An important chapter explores the relationship between climate change and development, explaining how understanding the interactions between the two can help us address both challenges together rather than playing them off against each other.

Finally he considers how the global response to climate change has developed through the United Nations Framework Convention on Climate Change and the Kyoto Protocol, and other processes.  Thorny questions beset the search for agreement on the path ahead, and he writes with full appreciation of the difficulties for the various interests involved.
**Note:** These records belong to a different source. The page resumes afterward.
(* ===== verification/EngineProfile.v ===== *)
(** * EngineProfile: [internal/engineprofile]

    What a database engine of a known version can do: profiles and their
    validation, the built-in profiles, the version text a server reports, and
    the dialect a profile constrains.  The queries that observe a server's
    version are a sequence of results ([observed]). *)

From S2P Require Import Prelude GoText SqlScan Schema Dialect.
Open Scope string_scope.
Open Scope list_scope.
Open Scope N_scope.

(** ** [profile.go] *)
Definition PostgreSQL_ : N := 1.
Definition MySQL_ : N := 2.
Definition SQLite_ : N := 3.
Definition Custom : N := 4.

Record Version := MkVersion { Known : bool; Major : N; Minor : N; Patch : N }.
Definition ReturningNone : N := 0.
Definition ReturningInsert : N := 1.
Definition ReturningInsertUpdateDelete : N := 2.
Definition UpsertNone : N := 0.
Definition UpsertOnConflict_ : N := 1.
Definition UpsertDuplicateKey_ : N := 2.
Definition PerParentLimitUnsupported : N := 0.
Definition PerParentLimitWindow : N := 1.
Definition PerParentLimitLateral : N := 2.
Definition UpdateDefaultUnsupported : N := 0.
Definition UpdateDefaultExpression : N := 1.

Record Capabilities := MkCapabilities {
  Returning : N; Upsert : N;
  ConflictTarget : bool; DefaultValues : bool; EmptyInsert : bool; DefaultValuesUpsert : bool;
  SubqueryLimit : bool; WriteSubqueryTarget : bool; PartialIndex : bool; AggregateFilter : bool;
  QualifiedReference : bool; QualifiedIndexTarget : bool; QualifiedIndexName : bool; MatchOperator : bool;
  SelectForUpdate : bool; SelectForShare : bool; SelectLockOf : bool; SelectLockNoWait : bool; SelectLockSkipLocked : bool;
  UpsertConflictWhere : bool; UpsertUpdateWhere : bool;
  WindowFunctions : bool; LateralJoins : bool; Savepoints : bool; TransactionalDDL : bool;
  ExplicitNullOrdering : bool; TupleComparison : bool;
  PerParentLimit : N; UpdateDefault : N }.
#[export] Instance Capabilities_eq_dec : EqDecision Capabilities.
Proof. solve_decision. Defined.

Record Profile := MkProfile {
  ID : string; Engine : N; CustomName : string; p_Version : Version; p_Capabilities : Capabilities;
  MaxBindParameters : Z }.

(** [ProfileError] and [DiscoveryError]: the code they unwrap to and the
    detail or feature. *)
Definition ErrInvalidProfile := "engine profile: invalid profile".
Definition ErrUnsupportedFeature := "engine profile: unsupported feature".
Definition ErrUnsupportedVersion := "engine profile: unsupported version".
Definition ErrBindLimit := "engine profile: bind limit exceeded".
Definition ErrVersionObservation := "engine profile: version observation failed".
Definition ErrVersionParse := "engine profile: version parse failed".
Definition ErrUnknownProfile := "engine profile: unknown profile".
Definition ErrProfileMismatch := "engine profile: profile mismatch".
Definition ProfileError (code feature detail : string) : error :=
  MkError (KTyped "engineprofile.ProfileError") code [AStr feature; AStr detail].
Definition DiscoveryError (code : string) (detail : error) : error :=
  MkError (KTyped "engineprofile.DiscoveryError") code [AErr detail].

Definition validEngine (e : N) : bool := (PostgreSQL_ <=? e) && (e <=? Custom).

Record profileSpec := MkSpec {
  ps_id : string; ps_engine : N; ps_major : N; ps_minMinor : N; ps_maxMinor : N; ps_maxPatch : N;
  ps_caps : Capabilities; ps_binds : Z }.

Definition caps_pg : Capabilities := {|
  Returning := ReturningInsertUpdateDelete; Upsert := UpsertOnConflict_;
  ConflictTarget := true; DefaultValues := true; EmptyInsert := false; DefaultValuesUpsert := true;
  SubqueryLimit := true; WriteSubqueryTarget := true; PartialIndex := true; AggregateFilter := true;
  QualifiedReference := true; QualifiedIndexTarget := true; QualifiedIndexName := false; MatchOperator := false;
  SelectForUpdate := true; SelectForShare := true; SelectLockOf := true; SelectLockNoWait := true; SelectLockSkipLocked := true;
  UpsertConflictWhere := true; UpsertUpdateWhere := true;
  WindowFunctions := true; LateralJoins := true; Savepoints := true; TransactionalDDL := true;
  ExplicitNullOrdering := true; TupleComparison := true;
  PerParentLimit := PerParentLimitWindow; UpdateDefault := UpdateDefaultExpression |}.
Definition caps_m : Capabilities := {|
  Returning := ReturningNone; Upsert := UpsertDuplicateKey_;
  ConflictTarget := false; DefaultValues := false; EmptyInsert := true; DefaultValuesUpsert := true;
  SubqueryLimit := false; WriteSubqueryTarget := false; PartialIndex := false; AggregateFilter := false;
  QualifiedReference := true; QualifiedIndexTarget := true; QualifiedIndexName := false; MatchOperator := false;
  SelectForUpdate := true; SelectForShare := true; SelectLockOf := true; SelectLockNoWait := true; SelectLockSkipLocked := true;
  UpsertConflictWhere := false; UpsertUpdateWhere := false;
  WindowFunctions := true; LateralJoins := true; Savepoints := true; TransactionalDDL := false;
  ExplicitNullOrdering := false; TupleComparison := true;
  PerParentLimit := PerParentLimitWindow; UpdateDefault := UpdateDefaultExpression |}.
Definition caps_s : Capabilities := {|
  Returning := ReturningInsertUpdateDelete; Upsert := UpsertOnConflict_;
  ConflictTarget := true; DefaultValues := true; EmptyInsert := false; DefaultValuesUpsert := false;
  SubqueryLimit := true; WriteSubqueryTarget := true; PartialIndex := true; AggregateFilter := true;
  QualifiedReference := false; QualifiedIndexTarget := false; QualifiedIndexName := true; MatchOperator := true;
  SelectForUpdate := false; SelectForShare := false; SelectLockOf := false; SelectLockNoWait := false; SelectLockSkipLocked := false;
  UpsertConflictWhere := true; UpsertUpdateWhere := true;
  WindowFunctions := true; LateralJoins := false; Savepoints := true; TransactionalDDL := true;
  ExplicitNullOrdering := true; TupleComparison := true;
  PerParentLimit := PerParentLimitWindow; UpdateDefault := UpdateDefaultUnsupported |}.
Definition specs : list profileSpec := [
  MkSpec "postgresql-16" PostgreSQL_ 16 0 65535 0 caps_pg 65535;
  MkSpec "postgresql-17" PostgreSQL_ 17 0 65535 0 caps_pg 65535;
  MkSpec "mysql-8.4" MySQL_ 8 4 4 65535 caps_m 65535;
  MkSpec "sqlite-3.35" SQLite_ 3 35 65535 65535 caps_s 999].

Definition find_spec (id : string) : option profileSpec := find (fun s => String.eqb (ps_id s) id) specs.
(** The version is outside the range of the specification. *)
Definition outside (v : Version) (s : profileSpec) : bool :=
  negb (Major v =? ps_major s) || (Minor v <? ps_minMinor s) || (ps_maxMinor s <? Minor v) || (ps_maxPatch s <? Patch v).

Definition invalid (detail : string) : error := ProfileError ErrInvalidProfile "" detail.
Definition check_builtin (id : string) (engine : N) (v : Version) (caps : Capabilities) (limit : Z) : result unit :=
  match find_spec id with
  | None => Err (invalid "built-in capabilities or limits do not match profile")
  | Some known =>
      if negb (ps_engine known =? engine) || negb (limit =? ps_binds known)%Z || negb (bool_decide (caps = ps_caps known))
      then Err (invalid "built-in capabilities or limits do not match profile")
      else if outside v known then Err (ProfileError ErrUnsupportedVersion "" "version is outside supported range")
      else Ok tt
  end.
Definition New (id : string) (engine : N) (customName : string) (v : Version) (caps : Capabilities) (limit : Z)
  : result Profile :=
  if negb (validEngine engine) || String.eqb (TrimSpace id) "" || (limit <=? 0)%Z
  then Err (invalid "invalid identity or bind limit")
  else if UpdateDefaultExpression <? UpdateDefault caps then Err (invalid "invalid UPDATE DEFAULT capability")
  else if negb (Known v) && (negb (Major v =? 0) || negb (Minor v =? 0) || negb (Patch v =? 0))
  then Err (invalid "unknown version has numeric fields")
  else if Known v && (Major v =? 0) then Err (invalid "known version has zero major")
  else if (ReturningInsertUpdateDelete <? Returning caps) || (UpsertDuplicateKey_ <? Upsert caps)
          || (PerParentLimitLateral <? PerParentLimit caps) then Err (invalid "unknown capability enum value")
  else if negb (engine =? Custom) && negb (String.eqb customName "")
  then Err (invalid "built-in profile cannot have a custom name")
  else if negb (Known v) && negb (engine =? Custom) then Err (invalid "built-in profile requires a known version")
  else if (engine =? Custom) && String.eqb (TrimSpace customName) "" then Err (invalid "custom name is required")
  else
    check (if negb (engine =? Custom) then check_builtin id engine v caps limit else Ok tt);
    if ((PerParentLimit caps =? PerParentLimitWindow) && negb (WindowFunctions caps))
       || ((PerParentLimit caps =? PerParentLimitLateral) && negb (LateralJoins caps))
    then Err (invalid "per-parent strategy lacks matching capability")
    else if (Upsert caps =? UpsertNone)
            && (ConflictTarget caps || DefaultValuesUpsert caps || UpsertConflictWhere caps || UpsertUpdateWhere caps)
    then Err (invalid "upsert capabilities require an upsert form")
    else Ok (MkProfile id engine customName v caps limit).
Definition Validate_profile (p : Profile) : result unit :=
  do _ <- New (ID p) (Engine p) (CustomName p) (p_Version p) (p_Capabilities p) (MaxBindParameters p);
  Ok tt.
Finding a fair and equitable balance of efforts between different country groups is a major stumbling block, even when most agree that greenhouse gases should be stabilised at no more than 450 ppm CO2-eq. Reisinger’s concluding reflection acknowledges the complications and frustrations of the process but affirms our personal responsibility to remain engaged with an issue for which we will be accountable decades from now.

Those are the bare bones of the book, but its value lies in the thoroughness of its coverage and the patience of its explanations. It is a painstaking work. There are no hasty conclusions, few stones left unturned, no legitimate interests ignored.  It should serve its declared educational purpose well.